• **TASK PROMPT**: Lines below starting with the line with "they are computed from. *)" and going on through the line with "m;; mret tt" must be output exactly; the rest of the records must be left out.

BEGIN DATASET

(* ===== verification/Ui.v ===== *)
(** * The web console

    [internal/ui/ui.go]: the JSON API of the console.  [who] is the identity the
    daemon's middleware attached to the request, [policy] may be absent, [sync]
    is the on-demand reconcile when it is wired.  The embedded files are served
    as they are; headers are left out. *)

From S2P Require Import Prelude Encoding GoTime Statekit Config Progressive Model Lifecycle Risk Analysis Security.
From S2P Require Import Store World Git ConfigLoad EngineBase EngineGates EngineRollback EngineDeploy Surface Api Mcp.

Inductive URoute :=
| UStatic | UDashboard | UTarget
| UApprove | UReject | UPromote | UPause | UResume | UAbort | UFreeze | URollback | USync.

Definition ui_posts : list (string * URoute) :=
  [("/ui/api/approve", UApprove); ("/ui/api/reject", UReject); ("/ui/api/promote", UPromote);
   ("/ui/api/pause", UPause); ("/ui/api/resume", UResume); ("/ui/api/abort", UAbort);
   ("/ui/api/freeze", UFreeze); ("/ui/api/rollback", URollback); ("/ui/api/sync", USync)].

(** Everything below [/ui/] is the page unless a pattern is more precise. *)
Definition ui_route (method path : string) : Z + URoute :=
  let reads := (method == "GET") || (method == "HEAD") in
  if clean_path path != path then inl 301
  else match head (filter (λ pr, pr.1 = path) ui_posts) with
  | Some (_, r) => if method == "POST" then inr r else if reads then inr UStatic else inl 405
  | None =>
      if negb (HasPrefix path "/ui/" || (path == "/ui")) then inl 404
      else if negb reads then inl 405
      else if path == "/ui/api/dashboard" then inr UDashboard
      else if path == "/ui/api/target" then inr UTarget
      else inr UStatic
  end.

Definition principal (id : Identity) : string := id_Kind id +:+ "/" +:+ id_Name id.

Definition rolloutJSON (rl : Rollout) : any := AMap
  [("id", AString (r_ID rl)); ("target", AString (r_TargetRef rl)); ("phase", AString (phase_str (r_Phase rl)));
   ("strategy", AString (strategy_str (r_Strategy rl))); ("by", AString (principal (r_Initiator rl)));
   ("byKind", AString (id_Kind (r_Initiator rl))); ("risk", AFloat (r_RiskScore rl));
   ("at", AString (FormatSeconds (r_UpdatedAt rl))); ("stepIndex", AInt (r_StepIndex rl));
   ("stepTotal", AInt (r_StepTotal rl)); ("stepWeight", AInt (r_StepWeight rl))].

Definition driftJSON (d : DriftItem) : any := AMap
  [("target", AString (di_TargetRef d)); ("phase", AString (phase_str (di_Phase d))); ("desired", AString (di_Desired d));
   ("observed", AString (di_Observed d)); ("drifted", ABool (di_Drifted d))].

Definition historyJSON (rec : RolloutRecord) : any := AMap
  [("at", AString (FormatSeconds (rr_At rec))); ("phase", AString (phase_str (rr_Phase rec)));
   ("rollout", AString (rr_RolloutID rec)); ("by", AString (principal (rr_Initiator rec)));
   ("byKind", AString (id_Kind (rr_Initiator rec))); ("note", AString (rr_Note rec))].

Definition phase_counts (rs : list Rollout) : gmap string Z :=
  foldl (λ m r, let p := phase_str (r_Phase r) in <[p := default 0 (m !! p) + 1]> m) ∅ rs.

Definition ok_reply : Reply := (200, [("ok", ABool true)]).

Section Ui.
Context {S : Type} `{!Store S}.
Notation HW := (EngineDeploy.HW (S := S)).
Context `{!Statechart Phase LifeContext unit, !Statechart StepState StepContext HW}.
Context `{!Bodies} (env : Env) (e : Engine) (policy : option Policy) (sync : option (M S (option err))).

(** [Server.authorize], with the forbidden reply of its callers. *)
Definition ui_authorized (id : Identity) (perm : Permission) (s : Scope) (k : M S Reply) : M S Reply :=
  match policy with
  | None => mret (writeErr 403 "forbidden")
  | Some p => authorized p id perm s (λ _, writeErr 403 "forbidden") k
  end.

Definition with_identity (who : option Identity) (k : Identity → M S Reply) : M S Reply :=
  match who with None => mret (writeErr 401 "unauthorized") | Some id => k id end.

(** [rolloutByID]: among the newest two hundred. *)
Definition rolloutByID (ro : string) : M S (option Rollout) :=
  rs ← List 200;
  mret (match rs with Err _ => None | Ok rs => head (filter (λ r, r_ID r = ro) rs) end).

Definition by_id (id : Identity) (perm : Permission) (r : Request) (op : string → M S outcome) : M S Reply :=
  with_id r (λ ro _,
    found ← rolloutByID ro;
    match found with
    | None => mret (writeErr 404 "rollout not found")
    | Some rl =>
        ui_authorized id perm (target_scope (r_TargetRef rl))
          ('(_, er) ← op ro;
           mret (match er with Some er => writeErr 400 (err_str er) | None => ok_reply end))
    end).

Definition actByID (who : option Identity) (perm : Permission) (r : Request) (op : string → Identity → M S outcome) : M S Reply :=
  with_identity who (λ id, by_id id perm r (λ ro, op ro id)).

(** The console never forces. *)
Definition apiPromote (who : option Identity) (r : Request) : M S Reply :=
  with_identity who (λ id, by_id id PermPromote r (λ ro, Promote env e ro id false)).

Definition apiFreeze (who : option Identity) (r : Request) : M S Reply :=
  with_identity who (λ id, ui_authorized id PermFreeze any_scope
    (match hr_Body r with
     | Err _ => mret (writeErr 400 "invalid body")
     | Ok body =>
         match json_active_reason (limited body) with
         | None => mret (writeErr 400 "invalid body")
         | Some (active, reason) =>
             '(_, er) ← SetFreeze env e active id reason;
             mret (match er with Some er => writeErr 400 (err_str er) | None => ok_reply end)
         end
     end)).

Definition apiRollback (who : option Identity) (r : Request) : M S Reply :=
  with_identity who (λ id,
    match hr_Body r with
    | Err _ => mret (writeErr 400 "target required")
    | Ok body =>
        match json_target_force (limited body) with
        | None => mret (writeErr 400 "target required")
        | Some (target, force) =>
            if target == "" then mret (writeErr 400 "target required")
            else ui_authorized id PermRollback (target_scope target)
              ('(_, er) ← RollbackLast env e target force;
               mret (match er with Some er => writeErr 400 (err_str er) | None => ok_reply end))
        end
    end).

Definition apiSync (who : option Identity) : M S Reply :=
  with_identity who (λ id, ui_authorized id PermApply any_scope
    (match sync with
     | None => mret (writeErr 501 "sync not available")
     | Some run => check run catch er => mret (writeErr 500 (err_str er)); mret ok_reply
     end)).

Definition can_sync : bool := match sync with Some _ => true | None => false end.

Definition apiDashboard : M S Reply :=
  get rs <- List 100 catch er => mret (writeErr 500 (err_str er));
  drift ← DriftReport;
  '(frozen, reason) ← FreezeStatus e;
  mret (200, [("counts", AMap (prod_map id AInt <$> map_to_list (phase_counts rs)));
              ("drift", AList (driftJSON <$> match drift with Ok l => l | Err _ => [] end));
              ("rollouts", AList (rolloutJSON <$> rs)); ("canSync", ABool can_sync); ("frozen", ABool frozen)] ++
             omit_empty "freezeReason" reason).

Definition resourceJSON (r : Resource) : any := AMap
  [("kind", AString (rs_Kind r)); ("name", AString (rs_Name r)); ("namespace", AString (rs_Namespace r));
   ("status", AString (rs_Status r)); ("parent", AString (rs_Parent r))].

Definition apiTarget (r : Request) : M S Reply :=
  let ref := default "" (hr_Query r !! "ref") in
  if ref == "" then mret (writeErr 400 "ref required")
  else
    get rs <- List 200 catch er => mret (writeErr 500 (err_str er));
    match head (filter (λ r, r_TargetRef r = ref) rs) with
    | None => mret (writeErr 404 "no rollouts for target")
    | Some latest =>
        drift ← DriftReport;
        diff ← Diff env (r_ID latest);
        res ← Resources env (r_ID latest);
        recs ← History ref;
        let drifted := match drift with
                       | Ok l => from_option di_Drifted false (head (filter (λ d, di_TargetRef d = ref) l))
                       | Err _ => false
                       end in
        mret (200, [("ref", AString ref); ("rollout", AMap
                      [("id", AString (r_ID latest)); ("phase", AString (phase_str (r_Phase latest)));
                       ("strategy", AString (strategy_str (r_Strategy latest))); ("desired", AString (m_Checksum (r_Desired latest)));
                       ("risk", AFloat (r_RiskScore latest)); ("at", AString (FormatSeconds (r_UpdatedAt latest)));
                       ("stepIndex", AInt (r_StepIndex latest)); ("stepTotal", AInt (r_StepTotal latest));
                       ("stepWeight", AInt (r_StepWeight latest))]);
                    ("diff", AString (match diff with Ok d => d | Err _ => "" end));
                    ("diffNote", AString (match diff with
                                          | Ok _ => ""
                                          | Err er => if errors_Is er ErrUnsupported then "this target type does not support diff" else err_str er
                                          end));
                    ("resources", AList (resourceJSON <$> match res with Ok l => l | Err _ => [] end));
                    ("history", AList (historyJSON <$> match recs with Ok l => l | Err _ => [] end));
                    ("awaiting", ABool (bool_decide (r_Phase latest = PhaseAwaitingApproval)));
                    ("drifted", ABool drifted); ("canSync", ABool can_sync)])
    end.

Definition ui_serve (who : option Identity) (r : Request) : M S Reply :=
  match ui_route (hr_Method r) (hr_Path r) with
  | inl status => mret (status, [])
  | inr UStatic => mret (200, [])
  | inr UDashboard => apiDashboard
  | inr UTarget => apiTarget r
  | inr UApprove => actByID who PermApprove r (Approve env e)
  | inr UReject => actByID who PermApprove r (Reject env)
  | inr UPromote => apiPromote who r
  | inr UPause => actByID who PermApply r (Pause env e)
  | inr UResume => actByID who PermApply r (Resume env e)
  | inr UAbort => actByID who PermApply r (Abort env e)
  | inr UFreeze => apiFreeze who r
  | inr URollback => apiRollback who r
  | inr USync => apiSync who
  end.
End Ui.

END DATASET
BEGIN DATASET

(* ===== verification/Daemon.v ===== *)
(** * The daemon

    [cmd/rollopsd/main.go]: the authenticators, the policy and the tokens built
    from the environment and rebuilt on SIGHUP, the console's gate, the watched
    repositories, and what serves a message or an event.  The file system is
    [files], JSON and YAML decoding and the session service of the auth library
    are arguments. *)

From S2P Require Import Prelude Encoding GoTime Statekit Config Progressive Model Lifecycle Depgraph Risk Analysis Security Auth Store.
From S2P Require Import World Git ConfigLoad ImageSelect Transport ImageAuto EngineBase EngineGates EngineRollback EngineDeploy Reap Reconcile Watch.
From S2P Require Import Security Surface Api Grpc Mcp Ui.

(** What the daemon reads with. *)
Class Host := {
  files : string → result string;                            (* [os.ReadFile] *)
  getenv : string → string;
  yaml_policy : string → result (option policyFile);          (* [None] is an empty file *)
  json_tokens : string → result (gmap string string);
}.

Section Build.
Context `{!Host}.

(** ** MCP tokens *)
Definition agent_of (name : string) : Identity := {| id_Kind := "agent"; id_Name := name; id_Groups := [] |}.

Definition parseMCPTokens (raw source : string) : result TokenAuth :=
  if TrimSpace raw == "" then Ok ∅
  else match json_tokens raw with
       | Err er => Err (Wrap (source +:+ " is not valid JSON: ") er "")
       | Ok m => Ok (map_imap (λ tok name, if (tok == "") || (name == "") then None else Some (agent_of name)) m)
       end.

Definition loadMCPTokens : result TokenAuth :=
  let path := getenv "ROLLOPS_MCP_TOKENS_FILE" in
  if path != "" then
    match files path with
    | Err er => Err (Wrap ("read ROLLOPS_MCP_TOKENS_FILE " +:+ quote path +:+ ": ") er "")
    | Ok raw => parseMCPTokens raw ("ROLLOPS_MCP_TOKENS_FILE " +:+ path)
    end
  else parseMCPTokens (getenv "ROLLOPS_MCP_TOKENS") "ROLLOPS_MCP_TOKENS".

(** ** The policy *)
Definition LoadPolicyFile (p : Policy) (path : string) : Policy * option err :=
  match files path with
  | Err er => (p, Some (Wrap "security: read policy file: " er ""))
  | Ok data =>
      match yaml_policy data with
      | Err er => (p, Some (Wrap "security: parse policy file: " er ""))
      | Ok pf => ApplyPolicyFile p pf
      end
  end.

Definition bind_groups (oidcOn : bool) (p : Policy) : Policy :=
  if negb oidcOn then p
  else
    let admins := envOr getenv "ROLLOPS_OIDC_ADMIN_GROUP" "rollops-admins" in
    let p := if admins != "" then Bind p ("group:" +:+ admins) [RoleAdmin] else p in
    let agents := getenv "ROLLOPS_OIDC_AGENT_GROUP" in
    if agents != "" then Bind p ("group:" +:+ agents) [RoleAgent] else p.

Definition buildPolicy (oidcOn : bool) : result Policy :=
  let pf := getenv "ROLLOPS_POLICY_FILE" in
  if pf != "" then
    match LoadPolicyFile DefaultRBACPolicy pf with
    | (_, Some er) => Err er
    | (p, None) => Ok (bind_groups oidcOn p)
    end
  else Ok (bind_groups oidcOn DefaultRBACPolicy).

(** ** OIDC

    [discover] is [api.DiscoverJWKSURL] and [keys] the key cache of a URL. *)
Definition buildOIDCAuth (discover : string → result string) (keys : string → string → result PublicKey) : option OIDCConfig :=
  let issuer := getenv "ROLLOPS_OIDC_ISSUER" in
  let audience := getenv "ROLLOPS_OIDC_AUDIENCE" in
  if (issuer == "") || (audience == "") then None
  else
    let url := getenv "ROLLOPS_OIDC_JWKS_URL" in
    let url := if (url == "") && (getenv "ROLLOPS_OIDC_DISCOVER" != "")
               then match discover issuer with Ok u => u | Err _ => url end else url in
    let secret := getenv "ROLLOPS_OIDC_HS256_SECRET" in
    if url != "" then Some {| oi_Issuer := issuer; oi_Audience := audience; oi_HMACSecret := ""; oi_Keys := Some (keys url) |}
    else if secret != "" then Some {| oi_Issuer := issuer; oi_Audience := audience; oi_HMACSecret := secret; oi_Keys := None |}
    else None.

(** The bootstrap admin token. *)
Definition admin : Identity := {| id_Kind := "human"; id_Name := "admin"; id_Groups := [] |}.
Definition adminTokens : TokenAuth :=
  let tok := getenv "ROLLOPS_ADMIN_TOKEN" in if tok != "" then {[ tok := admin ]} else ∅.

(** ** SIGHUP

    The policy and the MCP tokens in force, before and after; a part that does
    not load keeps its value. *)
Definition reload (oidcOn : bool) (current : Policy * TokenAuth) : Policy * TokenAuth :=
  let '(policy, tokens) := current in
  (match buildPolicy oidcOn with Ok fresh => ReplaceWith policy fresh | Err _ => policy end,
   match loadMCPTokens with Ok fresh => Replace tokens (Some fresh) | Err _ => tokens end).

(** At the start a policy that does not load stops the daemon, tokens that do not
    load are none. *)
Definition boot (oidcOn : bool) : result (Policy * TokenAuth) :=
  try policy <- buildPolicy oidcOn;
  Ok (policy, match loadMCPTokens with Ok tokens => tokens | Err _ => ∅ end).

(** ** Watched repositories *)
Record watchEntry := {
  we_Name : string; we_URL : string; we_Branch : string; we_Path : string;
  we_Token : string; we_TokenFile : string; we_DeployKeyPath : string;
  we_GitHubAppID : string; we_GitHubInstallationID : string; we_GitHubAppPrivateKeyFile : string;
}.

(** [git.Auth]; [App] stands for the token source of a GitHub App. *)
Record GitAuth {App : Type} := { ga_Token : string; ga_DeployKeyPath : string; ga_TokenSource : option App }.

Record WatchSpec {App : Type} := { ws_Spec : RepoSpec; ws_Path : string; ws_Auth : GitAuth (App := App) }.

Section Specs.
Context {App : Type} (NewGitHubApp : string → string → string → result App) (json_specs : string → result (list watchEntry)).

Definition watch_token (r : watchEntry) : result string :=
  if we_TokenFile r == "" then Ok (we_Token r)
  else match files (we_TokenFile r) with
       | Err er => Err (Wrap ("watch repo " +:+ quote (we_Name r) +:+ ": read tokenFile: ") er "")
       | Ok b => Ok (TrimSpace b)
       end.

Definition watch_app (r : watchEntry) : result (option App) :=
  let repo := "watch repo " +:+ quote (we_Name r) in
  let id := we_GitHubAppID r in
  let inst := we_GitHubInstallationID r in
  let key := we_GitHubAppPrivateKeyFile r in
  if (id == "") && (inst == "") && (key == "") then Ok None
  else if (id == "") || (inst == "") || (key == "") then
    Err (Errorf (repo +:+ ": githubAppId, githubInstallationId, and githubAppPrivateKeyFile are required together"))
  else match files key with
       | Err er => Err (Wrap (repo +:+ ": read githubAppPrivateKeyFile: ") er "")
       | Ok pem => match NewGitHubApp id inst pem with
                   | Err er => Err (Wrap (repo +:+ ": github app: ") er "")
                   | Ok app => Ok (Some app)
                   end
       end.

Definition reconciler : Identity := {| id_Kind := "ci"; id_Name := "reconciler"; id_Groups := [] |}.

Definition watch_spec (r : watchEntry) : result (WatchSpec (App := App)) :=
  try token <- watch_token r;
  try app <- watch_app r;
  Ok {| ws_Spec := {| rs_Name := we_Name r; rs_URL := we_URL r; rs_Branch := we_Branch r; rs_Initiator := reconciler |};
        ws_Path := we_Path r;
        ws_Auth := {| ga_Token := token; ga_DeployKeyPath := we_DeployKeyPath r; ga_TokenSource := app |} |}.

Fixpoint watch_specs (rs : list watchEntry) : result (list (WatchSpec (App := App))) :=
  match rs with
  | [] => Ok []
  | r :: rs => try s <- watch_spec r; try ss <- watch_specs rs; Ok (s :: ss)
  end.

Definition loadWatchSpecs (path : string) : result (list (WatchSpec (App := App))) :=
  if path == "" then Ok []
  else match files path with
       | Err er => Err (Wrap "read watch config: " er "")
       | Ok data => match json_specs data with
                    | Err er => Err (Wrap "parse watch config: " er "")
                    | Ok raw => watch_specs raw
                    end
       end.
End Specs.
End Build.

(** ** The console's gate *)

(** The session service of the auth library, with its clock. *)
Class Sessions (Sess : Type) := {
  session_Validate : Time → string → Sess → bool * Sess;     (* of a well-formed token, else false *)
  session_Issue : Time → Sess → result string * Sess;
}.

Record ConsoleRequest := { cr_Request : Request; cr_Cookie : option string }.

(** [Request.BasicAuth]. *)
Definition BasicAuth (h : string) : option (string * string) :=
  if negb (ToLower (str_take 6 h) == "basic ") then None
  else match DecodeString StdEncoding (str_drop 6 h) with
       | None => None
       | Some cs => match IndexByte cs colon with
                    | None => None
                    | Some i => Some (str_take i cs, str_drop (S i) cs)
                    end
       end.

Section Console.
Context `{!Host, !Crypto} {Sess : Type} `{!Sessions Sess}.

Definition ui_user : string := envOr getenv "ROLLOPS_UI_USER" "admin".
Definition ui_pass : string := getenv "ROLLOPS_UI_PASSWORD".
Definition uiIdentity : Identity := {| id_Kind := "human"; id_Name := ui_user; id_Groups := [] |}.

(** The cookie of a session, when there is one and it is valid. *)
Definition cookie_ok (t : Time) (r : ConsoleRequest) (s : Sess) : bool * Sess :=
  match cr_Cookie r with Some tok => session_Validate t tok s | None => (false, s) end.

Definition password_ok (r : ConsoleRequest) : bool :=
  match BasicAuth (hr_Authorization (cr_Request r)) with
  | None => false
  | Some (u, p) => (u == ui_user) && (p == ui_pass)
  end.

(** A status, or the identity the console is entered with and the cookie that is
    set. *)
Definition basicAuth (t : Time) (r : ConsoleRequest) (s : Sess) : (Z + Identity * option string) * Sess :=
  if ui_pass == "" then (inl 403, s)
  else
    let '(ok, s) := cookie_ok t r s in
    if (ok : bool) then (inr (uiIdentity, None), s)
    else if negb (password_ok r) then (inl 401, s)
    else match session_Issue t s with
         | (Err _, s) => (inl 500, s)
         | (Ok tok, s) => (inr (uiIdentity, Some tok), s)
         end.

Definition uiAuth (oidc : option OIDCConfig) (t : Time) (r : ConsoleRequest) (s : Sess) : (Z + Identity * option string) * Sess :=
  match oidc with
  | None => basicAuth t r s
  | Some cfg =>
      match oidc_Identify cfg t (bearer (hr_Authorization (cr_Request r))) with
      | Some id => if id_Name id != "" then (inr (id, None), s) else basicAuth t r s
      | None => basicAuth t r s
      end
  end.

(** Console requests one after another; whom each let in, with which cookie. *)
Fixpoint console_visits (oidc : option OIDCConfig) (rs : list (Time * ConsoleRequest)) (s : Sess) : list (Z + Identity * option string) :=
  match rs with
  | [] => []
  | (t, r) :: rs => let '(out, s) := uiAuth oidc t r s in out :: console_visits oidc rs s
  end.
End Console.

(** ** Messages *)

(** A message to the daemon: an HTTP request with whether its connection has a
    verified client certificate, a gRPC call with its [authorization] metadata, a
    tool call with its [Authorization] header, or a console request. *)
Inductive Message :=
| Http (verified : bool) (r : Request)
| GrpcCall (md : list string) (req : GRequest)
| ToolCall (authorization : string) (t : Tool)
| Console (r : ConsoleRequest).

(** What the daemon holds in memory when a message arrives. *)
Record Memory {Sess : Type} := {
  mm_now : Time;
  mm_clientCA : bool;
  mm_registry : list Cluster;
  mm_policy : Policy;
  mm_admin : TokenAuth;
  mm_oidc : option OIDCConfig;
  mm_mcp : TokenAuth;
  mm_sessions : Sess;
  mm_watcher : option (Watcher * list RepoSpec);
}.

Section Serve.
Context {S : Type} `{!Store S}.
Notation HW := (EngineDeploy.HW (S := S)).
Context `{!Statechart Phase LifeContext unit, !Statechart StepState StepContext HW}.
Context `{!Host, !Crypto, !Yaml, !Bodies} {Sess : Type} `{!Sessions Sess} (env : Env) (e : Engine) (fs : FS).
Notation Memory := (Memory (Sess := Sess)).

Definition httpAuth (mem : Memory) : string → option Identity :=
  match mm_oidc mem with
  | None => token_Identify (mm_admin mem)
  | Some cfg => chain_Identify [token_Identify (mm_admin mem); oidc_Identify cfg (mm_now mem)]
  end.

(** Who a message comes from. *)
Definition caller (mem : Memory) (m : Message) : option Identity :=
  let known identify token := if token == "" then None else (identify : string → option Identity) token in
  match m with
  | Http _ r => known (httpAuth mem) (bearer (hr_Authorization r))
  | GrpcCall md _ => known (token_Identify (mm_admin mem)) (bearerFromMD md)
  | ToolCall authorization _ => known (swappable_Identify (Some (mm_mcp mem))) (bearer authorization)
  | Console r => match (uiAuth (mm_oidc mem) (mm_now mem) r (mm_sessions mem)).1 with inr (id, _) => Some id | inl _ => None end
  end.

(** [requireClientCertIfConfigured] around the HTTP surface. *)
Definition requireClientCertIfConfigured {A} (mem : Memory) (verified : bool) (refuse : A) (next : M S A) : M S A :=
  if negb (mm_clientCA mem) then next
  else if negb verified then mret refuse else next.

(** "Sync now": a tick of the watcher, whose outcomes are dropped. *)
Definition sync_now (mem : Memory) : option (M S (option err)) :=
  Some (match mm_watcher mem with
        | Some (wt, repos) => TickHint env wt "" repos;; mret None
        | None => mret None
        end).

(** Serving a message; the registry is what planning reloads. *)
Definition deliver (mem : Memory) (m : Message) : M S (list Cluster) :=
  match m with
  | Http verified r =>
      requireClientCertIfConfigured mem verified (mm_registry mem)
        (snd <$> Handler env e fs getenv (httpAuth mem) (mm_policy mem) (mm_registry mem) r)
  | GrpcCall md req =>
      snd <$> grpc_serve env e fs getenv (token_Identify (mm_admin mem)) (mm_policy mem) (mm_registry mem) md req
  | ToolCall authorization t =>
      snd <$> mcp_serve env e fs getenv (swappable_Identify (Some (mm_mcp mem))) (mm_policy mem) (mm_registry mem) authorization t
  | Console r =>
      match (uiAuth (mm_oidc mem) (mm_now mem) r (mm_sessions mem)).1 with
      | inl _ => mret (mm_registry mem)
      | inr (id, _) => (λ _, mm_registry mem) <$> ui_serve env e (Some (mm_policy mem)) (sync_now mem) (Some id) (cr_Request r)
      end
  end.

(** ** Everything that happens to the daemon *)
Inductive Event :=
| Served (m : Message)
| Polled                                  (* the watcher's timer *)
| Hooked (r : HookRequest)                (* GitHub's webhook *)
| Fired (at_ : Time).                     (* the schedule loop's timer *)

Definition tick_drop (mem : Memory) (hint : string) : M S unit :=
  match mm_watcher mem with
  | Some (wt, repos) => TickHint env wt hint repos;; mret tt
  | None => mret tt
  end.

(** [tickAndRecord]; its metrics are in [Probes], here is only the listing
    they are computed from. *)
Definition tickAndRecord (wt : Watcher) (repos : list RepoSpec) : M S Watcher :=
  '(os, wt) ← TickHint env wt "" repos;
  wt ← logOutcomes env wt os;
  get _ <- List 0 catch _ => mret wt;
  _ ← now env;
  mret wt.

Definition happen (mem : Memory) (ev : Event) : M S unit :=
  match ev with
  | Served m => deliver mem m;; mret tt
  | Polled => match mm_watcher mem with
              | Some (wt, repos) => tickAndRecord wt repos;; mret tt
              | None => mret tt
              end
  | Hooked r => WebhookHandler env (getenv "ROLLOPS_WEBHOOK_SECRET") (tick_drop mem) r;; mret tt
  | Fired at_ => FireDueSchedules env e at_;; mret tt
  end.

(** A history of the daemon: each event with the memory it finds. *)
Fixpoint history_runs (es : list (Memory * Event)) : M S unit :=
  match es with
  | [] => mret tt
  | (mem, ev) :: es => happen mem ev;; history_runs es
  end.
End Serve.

END DATASET

• **TASK RESULT**:
    they are computed from. *)
Definition tickAndRecord (wt : Watcher) (repos : list RepoSpec) : M S Watcher :=
  '(os, wt) ← TickHint env wt "" repos;
  wt ← logOutcomes env wt os;
  get _ <- List 0 catch _ => mret wt;
  _ ← now env;
  mret wt.

Definition happen (mem : Memory) (ev : Event) : M S unit :=
  match ev with
  | Served m => deliver mem m;; mret tt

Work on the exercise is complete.